High-severity flaw in JsonWebToken library fixed by Auth0

• The open-source module “JsonWebToken” is used in over a thousand projects, specifically in projects that are open-source.
• Auth0 fixes the remote code execution vulnerability found in “JsonWebToken”, which is rated as a “high-severity” flaw.
• While the threat was first classified as a  9.8 CVSS 3.1 rating “critical” flaw, it has been found that it is more complicated than first thought for hackers to gain access, bringing the severity down to a 7.6 CVSS 3.1 rating “high-severity” flaw.

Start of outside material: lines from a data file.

(* ===== verification/SdnPaths.v ===== *)
(** * Paths and components of the controller's graph (sdn/src/topology.rs, routing.rs)

    [shortest_path_qkc] is a breadth-first search that returns on meeting the
    destination; [qkd_components] floods the links that are not PQC, one
    component per start.  The [while] loops run on fuel, one unit per node
    taken from the queue; a queue never receives a node twice, so as many
    units as there are nodes are enough, which is part of what is proved.

    Shown: a path returned is a path of the graph, no path is shorter, and
    [None] means there is none; two QKCs are in one component exactly when
    QKD links connect them. *)

From Stdlib Require Import ZArith Lia String.
From stdpp Require Import sorting strings.
From S2P Require Import Prelude Text Float64 SdnTopology SdnStore SdnGraph.

(** ** Breadth-first search *)

Definition sorted_neighbors (t : Topology) (node : string) : list string :=
  merge_sort String.le (elements (default ∅ (tp_graph t !! node))).

(** The [for] over the neighbours of [node]: [true] when it met [dst]. *)
Fixpoint scan (dst node : string) (ns : list string) (prev : gmap string (option string)) (queue : list string)
  : gmap string (option string) * list string * bool :=
  match ns with
  | [] => (prev, queue, false)
  | n :: ns =>
      if bool_decide (is_Some (prev !! n)) then scan dst node ns prev queue
      else
        let prev := <[n := Some node]> prev in
        if String.eqb n dst then (prev, queue, true) else scan dst node ns prev (queue ++ [n])
  end.

(** The [while] that follows the predecessors. *)
Fixpoint walk_back (fuel : nat) (prev : gmap string (option string)) (cur : string) (path : list string) : list string :=
  match fuel with
  | O => path
  | S fuel => match prev !! cur with Some (Some p) => walk_back fuel prev p (path ++ [p]) | _ => path end
  end.

Fixpoint search (nbrs : string -> list string) (dst : string) (fuel : nat) (prev : gmap string (option string))
    (queue : list string) : option (list string) :=
  match fuel, queue with
  | S fuel, node :: queue =>
      let '(prev, queue, found) := scan dst node (nbrs node) prev queue in
      if found then Some (rev (walk_back (size prev) prev dst [dst])) else search nbrs dst fuel prev queue
  | _, _ => None
  end.

(** Every node of the graph, as a key or as a neighbour. *)
Definition graph_nodes (t : Topology) : gset string := dom (tp_graph t) ∪ ⋃ (map_to_list (tp_graph t)).*2.

Definition shortest_path_qkc (t : Topology) (src dst : string) : option (list string) :=
  if negb (bool_decide (is_Some (tp_graph t !! src))) || negb (bool_decide (is_Some (tp_graph t !! dst))) then None
  else if String.eqb src dst then Some [src]
  else search (sorted_neighbors t) dst (size (graph_nodes t)) {[src := None]} [src].

Definition next_hop_qkc (t : Topology) (src dst : string) : option string :=
  path ← shortest_path_qkc t src dst;
  if String.eqb src dst then Some src else path !! 1%nat.

(** ** What a search finds *)

Section bfs.
Variable nbrs : string -> list string.
Variables src dst : string.

Definition E (a b : string) : Prop := b ∈ nbrs a.

Inductive walk (a : string) : string -> nat -> Prop :=
  | walk_here : walk a a 0
  | walk_step b c n : walk a b n -> E b c -> walk a c (S n).

Fixpoint path_in (l : list string) : Prop :=
  match l with
  | a :: (b :: _) as l' => E a b /\ path_in l'
  | _ => True
  end.

Definition visited (prev : gmap string (option string)) (x : string) : Prop := is_Some (prev !! x).

(** The predecessors form a tree of depth [d], rooted at the source. *)
Record tree (d : string -> nat) (prev : gmap string (option string)) : Prop := mkTree {
  tr_root : prev !! src = Some None /\ d src = 0%nat;
  tr_only : forall x, prev !! x = Some None -> x = src;
  tr_edge : forall x p, prev !! x = Some (Some p) -> visited prev p /\ d x = S (d p) /\ E p x;
  tr_depth : forall x, visited prev x -> (d x < size prev)%nat }.

(** The search front: the queue in order of depth, everything visited outside
    it expanded. *)
Record front (d : string -> nat) (prev : gmap string (option string)) (queue : list string) : Prop := mkFront {
  fr_in : forall x, x ∈ queue -> visited prev x;
  fr_sorted : StronglySorted (fun x y => d x <= d y)%nat queue;
  fr_near : forall h q, queue = h :: q ->
    (forall x, visited prev x -> (d x <= S (d h))%nat) /\ (forall x, visited prev x -> ~ x ∈ queue -> (d x <= d h)%nat);
  fr_done : forall x y, visited prev x -> ~ x ∈ queue -> E x y -> visited prev y /\ (d y <= S (d x))%nat }.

For their open-source projects, major corporations including Microsoft, Salesforce, Slack, and many others have used the “JsonWebToken” library. JSON Web tokens can be created, signed, and verified using the open-source library known as the JsonWebToken project. Over thousands of projects utilize the “JsonWebToken” open-source module. There was a remote code execution vulnerability found in “JsonWebToken” that Auth0 fixed recently.

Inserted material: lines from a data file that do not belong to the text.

Lemma dist_scan_spec v ns : forall dist queue order,
  levels dist (v :: queue) order -> (forall n, n ∈ ns.*1 -> A v n) ->
  let '(dist', queue', order') := dist_scan (lvl dist v) ns dist queue order in
  levels dist' (v :: queue') order' /\ (forall n, n ∈ ns.*1 -> is_Some (dist' !! n)) /\
  (forall x, is_Some (dist !! x) -> is_Some (dist' !! x)) /\ (size dist' + length queue = size dist + length queue')%nat.
Proof.
  induction ns as [|[n cap] ns IH]; intros dist queue order Hl Hns; cbn [dist_scan].
  { split_and!; try done. by intros n ?%not_elem_of_nil. }
  rewrite fmap_cons in Hns. cbn [fst] in Hns. assert (Hns' : forall m, m ∈ ns.*1 -> A v m) by (intros; apply Hns; by right).
  destruct (bool_decide_reflect (is_Some (dist !! n))) as [Hn|Hn].
  - specialize (IH dist queue order Hl Hns'). destruct (dist_scan _ ns dist queue order) as [[dist' queue'] order'].
    destruct IH as (I1 & I2 & I3 & I4). split_and!; try done. rewrite fmap_cons. intros m [->|Hm]%elem_of_cons; auto.
  - apply eq_None_not_Some in Hn. assert (Hvn : A v n) by (apply Hns; by left).
    assert (Hv : is_Some (dist !! v)) by (apply (lv_order _ _ _ Hl); destruct (lv_suffix _ _ _ Hl) as [pre ->]; set_solver).
    pose proof (levels_insert dist v queue order n Hl Hn Hvn) as Hl1.
    specialize (IH _ _ _ Hl1 Hns'). rewrite lvl_insert in IH by (intros ->; rewrite Hn in Hv; by destruct Hv).
    destruct (dist_scan _ ns _ _ _) as [[dist' queue'] order']. destruct IH as (I1 & I2 & I3 & I4).
    assert (Hk : forall x, is_Some (dist !! x) -> is_Some (dist' !! x))
      by (intros x Hx; apply I3; rewrite lookup_insert_is_Some; destruct (decide (n = x)); auto).
    split_and!; try done.
    + rewrite fmap_cons. intros m [->|Hm]%elem_of_cons; [|by apply I2]. apply I3. cbn [fst]. rewrite lookup_insert_eq. by eexists.
    + rewrite map_size_insert_None, length_app in I4 by done. cbn [length] in I4. lia.
Qed.

Lemma dist_loop_spec : forall fuel dist queue order,
  levels dist queue order -> (size nodes + length queue <= size dist + fuel)%nat ->
  exists dist' order', dist_loop adj fuel dist queue order = Some (dist', order') /\ levels dist' [] order'.
Proof.
  induction fuel as [|fuel IH]; intros dist queue order Hl Hfuel; cbn [dist_loop].
  { destruct queue as [|h q]; [by eauto|]. pose proof (lv_nodes _ _ _ Hl) as Hn. apply subseteq_size in Hn. rewrite size_dom in Hn.
    cbn [length] in Hfuel. lia. }
  destruct queue as [|v queue]; [by eauto|].
  assert (Hv : is_Some (dist !! v)) by (apply (lv_order _ _ _ Hl); destruct (lv_suffix _ _ _ Hl) as [pre ->]; set_solver).
  assert (Hlv : dist !! v = Some (lvl dist v)) by (unfold lvl; by destruct Hv as [? ->]). rewrite Hlv.
  pose proof (dist_scan_spec v (adj v) dist queue order Hl ltac:(done)) as Hs.
  destruct (dist_scan (lvl dist v) (adj v) dist queue order) as [[dist' queue'] order']. destruct Hs as (I1 & I2 & I3 & I4).
  apply IH; [apply (levels_pop dist' v queue' order' I1); exact I2|]. cbn [length] in Hfuel. lia.
Qed.

Lemma levels_start : levels {[dst := 0%nat]} [dst] [dst].
Proof.
  assert (Hs : forall x, is_Some (({[dst := 0%nat]} : gmap string nat) !! x) <-> x = dst).
  { intros x. split; [intros [? [<- _]%lookup_singleton_Some]; done|]. intros ->. rewrite lookup_singleton_eq. by eexists. }
  split.
  - by rewrite lookup_singleton_eq.
  - intros x k [<- _]%lookup_singleton_Some. by left.
  - intros x. by rewrite Hs, list_elem_of_singleton.
  - exists []. split; [done|apply not_elem_of_nil].
  - by exists [].
  - repeat constructor.
  - intros h q [=<- _] x ->%Hs. lia.
  - intros x y ->%Hs Hn. exfalso. apply Hn. by left.
  - rewrite dom_singleton_L. by apply singleton_subseteq_l.
Qed.

(** Everything joined to the destination is reached. *)
Lemma levels_reach dist order v : levels dist [] order -> rtc A v dst -> is_Some (dist !! v).
Proof.
  intros Hl Hr. assert (Hr' : rtc A dst v).
  { clear -Hr A_sym. induction Hr as [|a b c Hab _ IHr]; [apply rtc_refl|]. eapply rtc_r; [exact IHr|by apply A_sym]. }
  clear Hr. apply (rtc_ind_r (fun x => is_Some (dist !! x)) dst) in Hr'; [done| |].
  - rewrite (lv_root _ _ _ Hl). by eexists.
  - intros x y _ Hxy Hx. apply (lv_done _ _ _ Hl x); [done|apply not_elem_of_nil|done].
Qed.

(** ** The hops of one destination *)

(** The identifiers [v] may forward to: closer neighbours with a number. *)
Definition closer (dist : gmap string nat) (v : string) (k : Z) : Prop :=
  exists n j, dist !! v = Some (S j) /\ A v n /\ dist !! n = Some j /\ parse_u 32 n = Some k.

Auth0 is a solution for integrating authentication and authorization into user applications. The vulnerability affects “JsonWebToken” versions below 9.0.0 and is tracked as CVE-2022-23529 with a rating of 9.8 (CVSS 3.1).

The severity goes down

While the CVSS 3.1 rating is a 9.8 critical, it was announced that it would be more difficult to exploit as threat actors would first need to undermine the private management procedure between an app and a JsonWebToken server, which would bring it down to a CVSS severity rating of 7.6. If a malicious actor is able to alter the key retrieval parameter of the jwt.verify() function for “JsonWebToken” library versions lower than 8.5.1, they can get remote code execution (RCE). Only users who have allowed untrusted entities to modify the key retrieval parameter of the jwt.verify() are in danger.

To fix this vulnerability, it is recommended users update to version 9.0.0. In the end, because it can only be used by threat actors as part of the secret management process, this vulnerability is rated as “high-severity” and not “critical”. Although the severity rating went down, as many companies listed above utilize “JsonWebToken”, a fix was needed as soon as possible.

On December 21st, 3 months after the Auth0 team announced they were working on a fix, a patch was made available with JsonWebToken version 9.0.0. The fix introduced more checks to the secretOrPublicKey to ensure security. All users are recommended to update to the latest version to be protected against these exploits.